Drug–drug interaction (DDI) is a major public health problem contributing to 30% of the unexpected clinical adverse drug events. Informatics-based studies for DDI signal detection have been evolving in the last decade. We aim at providing a boosted machine learning (ML) framework to predict novel DDI safety signals with high precision. We propose a similarity-based machine learning framework called “SMDIP” using DrugBank as one of the most reliable pharmaceutical knowledge bases. For this study, DrugBank provides the latest drug information in terms of DDIs, targets, enzymes, transporters, and carriers. We computed drug–drug similarities using a Russell–Rao measure for the available biological and structural information on DrugBank for representing the sparse feature space. Logistic regression is adopted to conduct DDI classification with a focus on searching for key similarity predictors.

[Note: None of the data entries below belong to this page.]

(** An attribute that the subject name does not look at. *)
Definition ignored (a : Certificate.attribute) : bool :=
  negb (is_CN a) && negb (is_OU a) && negb (is_O a) && negb (is_C a)
  && negb (is_serial a).

(** An attribute that the subject name sees only as the serial number
    attribute. *)
Definition serial_only (a : Certificate.attribute) : bool :=
  negb (is_CN a) && negb (is_OU a) && negb (is_O a) && negb (is_C a)
  && is_serial a.

End Spec.

(* ================================================================== *)
(** * Part II: properties *)
(* ================================================================== *)

(** ** Strings *)

Section StringFacts.

Lemma length_nat (s : jsstring) (n : nat) :
  List.length s = n -> length s = Z.of_nat n.
Proof. unfold length. intros ->. reflexivity. Qed.

Lemma length_app (s t : jsstring) : length (s ++ t) = length s + length t.
Proof. unfold length. rewrite List.length_app. lia. Qed.

Lemma length_nonneg (s : jsstring) : 0 <= length s.
Proof. unfold length. lia. Qed.

(** Inside the string, [slice] is the segment between the two indices. *)
Lemma slice_segment (s : jsstring) (a b : Z) :
  0 <= a -> a <= b -> b <= length s ->
  slice s a b = firstn (Z.to_nat (b - a)) (skipn (Z.to_nat a) s).
Proof.
  intros Ha Hab Hb. unfold slice, clamp_index.
  destruct (Z.ltb_spec a 0); [lia|].
  destruct (Z.ltb_spec b 0); [lia|].
  rewrite !Z.min_l by lia.
  destruct (Z.leb_spec b a); [|reflexivity].
  replace (b - a) with 0 by lia. reflexivity.
Qed.

Lemma slice_length (s : jsstring) (a b : Z) :
  0 <= a -> a <= b -> b <= length s -> length (slice s a b) = b - a.
Proof.
  intros Ha Hab Hb. rewrite slice_segment by assumption.
  unfold length in *. rewrite length_firstn, length_skipn. lia.
Qed.

Lemma firstn_plus {A} (n m : nat) (l : list A) :
  firstn (n + m) l = firstn n l ++ firstn m (skipn n l).
Proof.
  revert l. induction n as [|n IH]; intros l; [reflexivity|].
  destruct l as [|x l]; simpl.
  - rewrite firstn_nil. reflexivity.
  - rewrite IH. reflexivity.
Qed.

(** Two adjacent slices make the slice over both. *)
Lemma slice_adjacent (s : jsstring) (a b c : Z) :
  0 <= a -> a <= b -> b <= c -> c <= length s ->
  slice s a b ++ slice s b c = slice s a c.
Proof.
  intros Ha Hab Hbc Hc.
  rewrite !slice_segment by lia.
  replace (Z.to_nat (c - a)) with (Z.to_nat (b - a) + Z.to_nat (c - b))%nat by lia.
  rewrite firstn_plus. f_equal.
  rewrite skipn_skipn. do 2 f_equal. lia.
Qed.

Lemma slice_prefix (s : jsstring) (b : Z) :
  0 <= b -> b <= length s -> slice s 0 b = firstn (Z.to_nat b) s.
Proof.
  intros. rewrite slice_segment by lia. rewrite Z.sub_0_r. reflexivity.
Qed.

(** The last two characters, as [slice(-2)] takes them. *)
Lemma slice_from_last2 (pre : jsstring) (a b : char) :
  slice_from (pre ++ [a; b]) (-2) = [a; b].
Proof.
  unfold slice_from, slice, clamp_index.
  rewrite length_app. change (length [a; b]) with 2.
  pose proof (length_nonneg pre).
  change (-2 <? 0) with true. cbv iota.
  destruct (Z.ltb_spec (length pre + 2) 0); [lia|].
  rewrite Z.max_l, Z.min_l by lia.
  destruct (Z.leb_spec (length pre + 2) (length pre + 2 + -2)); [lia|].
  replace (length pre + 2 + -2) with (length pre) by lia.
  unfold length. rewrite Nat2Z.id.
  rewrite skipn_app, skipn_all, Nat.sub_diag. simpl.
  replace (Z.to_nat _) with 2%nat by lia. reflexivity.
Qed.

Six types of ML models are deployed on the selected DDI key features. Our study reveals that SMDIP has yielded favourable predictive performance compared to relevant studies with results as follows: AUC 76%, precision 82%, accuracy 79%, recall 62%, specificity 90%, and F-measure 78%. To further confirm the reliability and reproducibility of SMDIP, we investigate SMDIP on an unseen subset of direct-acting-antiviral (DAA) drugs for treating hepatitis C infections. Forty novel DAA DDIs are predicted that show consistency with the pharmacokinetic and pharmacodynamic profiles of these drugs. Furthermore, several reports from the pharmacovigilance literature corroborate our framework results. Those evaluations show that SMDIP is a promising framework for uncovering DDIs, which can be multifariously feasible in drug development, postmarketing surveillance, and public health fields.